Lead Site Reliability Engineer

2 weeks ago

Canada East Coast Masabi Full time $120,000 - $180,000 per year

Introducing Masabi

// At Masabi, we're driving the fare payment revolution, powering the journeys of millions all over the world. We build fare collection platforms that allow riders to seamlessly buy and present tickets for public transport either on their mobile phones, from a ticket machine, or even by tapping their bank card to travel.

Our Justride platform is used in over 250 locations globally, including some of the largest cities in the world. With our industry-first mobile ticketing SDK, we've partnered with large players in the transport space, including Uber, Moovit and Transit.

Your own journey is important to us too. Choosing a role here means joining a network of innovators from all walks of life; a group of passionate individuals who consistently deliver. Here, you'll find the tools you need to build the career you want. Whether you're taking the direct route or trying a new path, we'll support you no matter what.

The Role_
// We're looking for a Lead Site Reliability Engineer to join our platform team, someone who's confident working hands-on with infrastructure, but also ready to shape how we scale and operate as a global team.

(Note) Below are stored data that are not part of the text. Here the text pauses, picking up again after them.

(** * Inkwell MCP: transport framer, dispatcher, auth resolver and SQLite adapter

    A shallow embedding of the core of the repository
    ([src/auth.ts], [src/mcp.ts], [src/local/stdio.ts], [src/db/sqlite.ts],
    [src/tools/stats.ts]) and the properties its specification states
    about it.

    Conventions of the embedding:
    - a JavaScript value of static type [unknown] is a [Js.value];
      numbers are the integral ones ([Z]), except in [Stats], where the
      arithmetic on rates is carried out over the rationals;
    - a JavaScript string is a [string]; its code units are the 8-bit
      characters of [ascii];
    - an object is an association list in property (insertion) order;
    - [async] functions are run to completion: every [await] in the
      modelled code is on a call whose effects on the modelled state are
      sequential. *)

From Stdlib Require Import ZArith QArith Qround Qabs String Ascii List DecimalString DecimalNat.
From stdpp Require Import gmap strings list.

Set Warnings "-register-all,-clear-no-such-hyp".
Open Scope string_scope.

(** stdpp makes [String.append] opaque to [simpl]; the proofs below unfold
    it on constructors. *)
Arguments String.append !s1 s2 : simpl nomatch.

(* ================================================================== *)
(** * Definitions *)
(* ================================================================== *)

(** ** JavaScript values and the built-ins the sources call *)

Module Js.

Inductive value : Type :=
  | VUndefined
  | VNull
  | VBool (b : bool)
  | VNum (n : Z)
  | VStr (s : string)
  | VArr (items : list value)
  | VObj (fields : list (string * value)).

(** What a [throw] can carry: an [Error] instance (its message and its
    other own properties, such as the [code] of a Node or SQLite error) or
    any other value. *)
Inductive thrown : Type :=
  | ThrownError (message : string) (props : list (string * value))
  | ThrownValue (v : value).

You'll take ownership of key systems, lead cross-functional work, and help evolve the way we build for performance, reliability, and security. This role is ideal for those who enjoy solving complex problems, improving systems through automation, and supporting others as they grow. It's a chance to have both technical depth and meaningful influence, while staying close to the work that matters.

Location_
This role is available in a remote model to candidates based in Canada (East Coast time zone).

What You'll Be Doing_

Build and automate reliable systems

Lead design discussions and make key architectural decisions for reliability, scalability, and performance.
Establish SRE standards and best practices (IaC patterns, CI/CD maturity, observability, etc.) across teams.
Design and manage infrastructure using Terraform and CloudFormation
Build and evolve CI/CD pipelines that support fast, safe, and frequent deployments
Automate manual tasks to reduce operational load and enable faster delivery
Help expand our infrastructure globally, scaling up new environments with care

Improve visibility, scale and performance

Define and maintain SLIs, SLOs, and alerting strategies aligned with user experience
Implement monitoring solutions that give us clear, early signals during incidents
Lead capacity planning and performance tuning as our systems and teams grow
Identify opportunities to improve architecture for resilience and cost-effectiveness

Own reliability and incident response

Lead or contribute to incident response, root cause analysis, and post-incident reviews
Design and maintain disaster recovery and failover strategies
Partner with compliance and security teams to meet frameworks like SOC 2 and PCI

Support others and share your knowledge

Collaborate with engineers, architects, and product teams to embed SRE practices from the start and define long-term platform reliability strategy
Mentor others in areas like observability, incident readiness, and infrastructure-as-code
Document systems and processes clearly to support learning and long-term success
Partake of the on-call rotation, shared with the team and paid on top of salary

About You_

// You're an experienced SRE who combines technical depth with curiosity, care, and a desire to make things better for the platform, the team, and the people using our systems.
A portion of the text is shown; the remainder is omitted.